Recently, genomic profiles of circulating, cell-free tumor DNA (ctDNA) were shown to closely match those of the corresponding tumors.
These findings have major implications in molecular pathology and clinical oncology. Many studies have shown the potential of ctDNA and circulating tumor cells (CTCs) analyses (commonly referred to as “liquid biopsies”) to determine the genomic profile of cancer patients, monitor response to treatment, assess the emergence of resistance and quantify minimal residual disease.
The molecular profiles gathered from ctDNA can be complemented with those obtained analyzing CTCs and RNA-containing vesicles such as exosomes. Various approaches, including protein, DNA and RNA analyses, can be applied to explore CTCs content.
The development of highly sensitive technologies such as next generation sequencing (NGS) and digital PCR-based techniques have enabled clinicians to repeatedly and non-invasively interrogate the evolution of human cancers.
Recently, ctDNA was used to genotype colorectal tumors (CRCs) and track clonal evolution during treatment with anti-EGFR antibodies, identifying alterations underlying primary and acquired resistance in KRAS, NRAS, MET, ERBB2, EGFR and MAP2K1 genes.
Additionally, it was found that mutant KRAS clones that emerged during EGFR blockade declined upon withdrawal of anti-EGFR antibodies, indicating that clonal evolution continues beyond clinical progression. ctDNA profiles of individuals who benefit from multiple challenges with anti-EGFR antibodies exhibit pulsatile levels of mutant KRAS, providing a molecular explanation for the efficacy of rechallenge therapies based on EGFR blockade.
Remarkably, ctDNA analyses were instrumental to show that responses to targeted therapies can be driven by distinct resistance mechanisms arising within separate tumor lesions in the same patient.

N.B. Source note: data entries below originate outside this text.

Lemma entry_sub_rows ids l j :
  Forall (fun id => (id < n)%nat) ids -> (k <= length ids)%nat -> (l < k)%nat -> (j < k)%nat ->
  entry (sub_rows ids) k l j = entry E k (ids !!! l) j.
Proof using Hrs H0.
  intros HF Hlen Hl Hj. unfold entry, sub_rows.
  assert (take k ids !! l = Some (ids !!! l)) as Hlk
    by (rewrite lookup_take_lt by done; apply lookup_total_lt; lia).
  rewrite lookup_concat_rows; [|apply enc_rows_length; by apply Forall_take|
    rewrite length_map, length_take; lia|done].
  rewrite (list_lookup_total_correct _ l (enc_row (ids !!! l))) by
    by rewrite list_lookup_fmap, Hlk.
  unfold enc_row. rewrite !list_lookup_total_alt, lookup_slice by done. done.
Qed.

Lemma ids_lt ids l : Forall (fun id => (id < n)%nat) ids -> (l < length ids)%nat ->
  (ids !!! l < n)%nat.
Proof using.
  intros HF Hl. rewrite Forall_forall in HF. apply HF, list_elem_of_lookup_total_2. done.
Qed.

Lemma sub_rows_ok ids :
  Forall (fun id => (id < n)%nat) ids -> (k <= length ids)%nat ->
  matrix_ok (sub_rows ids) (k * k).
Proof using Hrs H0.
  intros HF Hlen. destruct Hrs as (Hkn & _).
  assert (length (sub_rows ids) = k * k)%nat as Hc.
  { unfold sub_rows. rewrite (length_concat_rows k), length_map, length_take by
      (apply enc_rows_length; by apply Forall_take). f_equal. lia. }
  split; [lia|]. intros p Hp.
  assert (k <> 0)%nat as Hk0 by lia.
  pose proof (Nat.mod_upper_bound p k Hk0). pose proof (Nat.div_mod_eq p k).
  assert (p / k < k)%nat by (apply Nat.Div0.div_lt_upper_bound; lia).
  replace p with (p / k * k + p mod k)%nat by lia.
  change (byte (entry (sub_rows ids) k (p / k) (p mod k))).
  rewrite entry_sub_rows by done. apply (E_byte Hrs); [|done]. apply ids_lt; [done|lia].
Qed.

(** A row of coefficients that rebuilds chunk [id] from the input chunks. *)
Definition rebuilds (ids : list nat) (id : nat) (row : list Z) : Prop :=
  length row = k /\ (forall l, (l < k)%nat -> byte (row !!! l)) /\
  forall j, (j < k)%nat ->
    xorsum k (fun l => gf_mul (row !!! l) (entry E k (ids !!! l) j)) = entry E k id j.

Section inverse.
Context {ids : list nat} (Hids : Forall (fun id => (id < n)%nat) ids).
Context (Hlen : (k <= length ids)%nat).
Context {I : list Z} (HI : gf_invert_matrix (sub_rows ids) k = Some I).

Lemma I_spec :
  matrix_ok I (k * k) /\ forall i j, (i < k)%nat -> (j < k)%nat ->
  xorsum k (fun l => gf_mul (entry I k i l) (entry E k (ids !!! l) j))
  = if decide (i = j) then 1 else 0.
Proof using Hrs H0 Hids Hlen HI.
  destruct (gf_invert_matrix_ok _ _ _ (sub_rows_ok ids Hids Hlen) HI) as (Hok & Hp & _).
  split; [done|]. intros i j Hi Hj. rewrite <- (Hp i j Hi Hj).
  apply xorsum_ext. intros l Hl. by rewrite entry_sub_rows.
Qed.

Lemma I_byte i j : (i < k)%nat -> (j < k)%nat -> byte (entry I k i j).
Proof using Hrs H0 Hids Hlen HI. intros. apply I_spec. nia. Qed.

Lemma slice_row i : (i < k)%nat -> slice (k * i) k I = map (entry I k i) (seq 0 k).
Proof using Hrs H0 Hids Hlen HI.
  intros Hi. destruct I_spec as [[Hl _] _].
  apply list_eq_same_length with k; [by rewrite length_map, length_seq|
    apply length_slice; nia|].
  intros j x y Hj Hx Hy. rewrite lookup_slice in Hx by done.
  rewrite list_lookup_fmap, lookup_seq_lt in Hy by done. simplify_eq/=.
  unfold entry. symmetry. apply list_lookup_total_correct. rewrite <- Hx. f_equal. lia.
Qed.

Lemma lookup_map_seq (f : nat -> Z) l : (l < k)%nat -> map f (seq 0 k) !!! l = f l.
Proof using.
  intros Hl. apply list_lookup_total_correct. by rewrite list_lookup_fmap, lookup_seq_lt.
Qed.

(** A row of the inverse rebuilds a data chunk. *)
Lemma data_row_rebuilds id : (id < k)%nat -> rebuilds ids id (slice (k * id) k I).
Proof using Hrs H0 Hids Hlen HI.
  intros Hid. rewrite slice_row by done. split; [by rewrite length_map, length_seq|].
  split; [intros l Hl; rewrite lookup_map_seq by done; by apply I_byte|].
  intros j Hj. rewrite (E_id Hrs) by done. rewrite <- (proj2 I_spec id j Hid Hj).
  apply xorsum_ext. intros l Hl. by rewrite lookup_map_seq.
Qed.

(** The row computed for a code chunk, [E_id * I], rebuilds it. *)
Lemma code_row_rebuilds id : (id < n)%nat -> rebuilds ids id (RSCode.code_row rs I id).
Proof using Hrs H0 Hids Hlen HI.
  intros Hid. unfold RSCode.code_row. split; [by rewrite length_map, length_seq|].
  assert (forall l m, (l < k)%nat -> (m < k)%nat ->
    byte (gf_mul (entry I k m l) (entry E k id m))) as Hb.
  { intros. apply gf_mul_byte; [by apply I_byte|by apply (E_byte Hrs)]. }
  split; [intros l Hl; rewrite lookup_map_seq by done; apply xorsum_byte; auto|].
  intros j Hj.
  rewrite (xorsum_ext k _ (fun l => xorsum k (fun m =>
    gf_mul (entry E k id m) (gf_mul (entry I k m l) (entry E k (ids !!! l) j))))).
  2:{ intros l Hl. assert (byte (entry E k (ids !!! l) j)).
      { apply (E_byte Hrs); [|done]. apply ids_lt; [done|lia]. }
      rewrite lookup_map_seq, gf_mul_xorsum_l by auto.
      apply xorsum_ext. intros m Hm. rewrite (gf_mul_comm (entry I k m l)).
      - rewrite gf_mul_assoc; auto using I_byte. by apply (E_byte Hrs).
      - by apply I_byte.
      - by apply (E_byte Hrs). }
  rewrite xorsum_swap.
  rewrite (xorsum_ext k _ (fun m => gf_mul (if decide (j = m) then 1 else 0) (entry E k id m))).
  - apply (row_id k (fun m => entry E k id m)); [done|]. intros. by apply (E_byte Hrs).
  - intros m Hm. rewrite <- gf_mul_xorsum_r.
    + rewrite (proj2 I_spec) by done. destruct (decide (m = j)), (decide (j = m)); try congruence;
        apply gf_mul_comm; auto using byte_0, byte_1; by apply (E_byte Hrs).
    + by apply (E_byte Hrs).
    + intros l Hl. apply gf_mul_byte; [by apply I_byte|].
      apply (E_byte Hrs); [|done]. apply ids_lt; [done|lia].
Qed.

(** The rows the two loops of the repair write. *)
Fixpoint repair_row_list (tgts : list nat) : list (list Z) :=
  match tgts with
  | [] => []
  | t :: ts => if (t <? k)%nat then slice (k * t) k I :: repair_row_list ts
               else map (RSCode.code_row rs I) tgts
  end.

Lemma repair_rows_write i tgts M :
  RSCode.repair_rows rs I i tgts M = write_rows k i (repair_row_list tgts) M.
Proof using.
  revert i M. induction tgts as [|t ts IH]; intros i M; [done|]. simpl.
  destruct (t <? k)%nat; simpl.
  - rewrite IH. by rewrite (Nat.mul_comm k i).
  - generalize (list_inserts (i * k) (RSCode.code_row rs I t) M). clear IH t.
    generalize (i + 1)%nat. induction ts as [|t ts IH]; intros i' M'; simpl; [done|]. apply IH.
Qed.

Lemma repair_row_list_rebuilds tgts :
  Forall (fun t => (t < n)%nat) tgts -> Forall2 (rebuilds ids) tgts (repair_row_list tgts).
Proof using Hrs H0 Hids Hlen HI.
  induction 1 as [|t ts Ht HF IH]; [constructor|]. cbn [repair_row_list].
  destruct (Nat.ltb_spec t k).
  - constructor; [by apply data_row_rebuilds|done].
  - apply Forall2_fmap_r, Forall_Forall2_diag. constructor; [by apply code_row_rebuilds|].
    eapply Forall_impl; [exact HF|]. simpl. apply code_row_rebuilds.
Qed.
End inverse.

(** * Applying the rows *)

Section apply.
Context {data : list Z} {cs : nat} (Hd : data_ok rs data cs).
Context {ids : list nat} (Hids : Forall (fun id => (id < n)%nat) ids).
Context (Hlen : (k <= length ids)%nat).

Notation bufs := (map (chunk_bytes rs data cs) ids).

Lemma byte_at_bufs l b : (l < length ids)%nat -> (b < cs)%nat ->
  byte_at bufs l b = coded rs data cs (ids !!! l) b.
Proof using.
  intros Hl Hb. unfold byte_at.
  rewrite (list_lookup_total_correct _ l (chunk_bytes rs data cs (ids !!! l))).
  - by apply lookup_chunk_bytes.
  - rewrite list_lookup_fmap, (lookup_total_lt ids) by done. done.
Qed.

Lemma input_bufs_ok : buffers_ok cs k bufs.
Proof using Hrs H0 Hd Hids Hlen.
  split; [rewrite length_map; lia|]. intros l Hl. split.
  - rewrite (list_lookup_total_correct _ l (chunk_bytes rs data cs (ids !!! l))).
    + by rewrite length_chunk_bytes.
    + rewrite list_lookup_fmap, (lookup_total_lt ids) by lia. done.
  - intros b Hb. rewrite byte_at_bufs by lia. apply (coded_byte Hrs Hd); [|done].
    apply ids_lt; [done|lia].
Qed.

(** One rebuilt byte. *)
Lemma rebuilds_byte id row b : rebuilds ids id row -> (b < cs)%nat ->
  xorsum k (fun l => gf_mul (row !!! l) (byte_at bufs l b)) = coded rs data cs id b.
Proof using Hrs H0 Hd Hids Hlen.
  intros (_ & Hrow & Hmul) Hb.
  rewrite (xorsum_ext k _ (fun l => gf_mul (row !!! l)
    (xorsum k (fun j => gf_mul (entry E k (ids !!! l) j) (data !!! (j * cs + b)%nat))))).
  - apply (row_apply k (fun l => row !!! l) (fun j => entry E k id j)
      (fun l j => entry E k (ids !!! l) j)); auto.
    + intros l j Hl Hj. apply (E_byte Hrs); [|done]. apply ids_lt; [done|lia].
    + intros j Hj. by apply (data_byte Hd).
  - intros l Hl. by rewrite byte_at_bufs by lia.
Qed.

As more trials evaluating targeted therapy strategies designed to overcome specific acquired resistance mechanisms enter the clinic, genomic results from single-tumor biopsies should be interpreted with caution. By contrast, liquid biopsy approaches have the potential to detect the presence of simultaneous resistance mechanisms residing in separate metastases in a single patient and to monitor the effects of subsequent targeted therapies.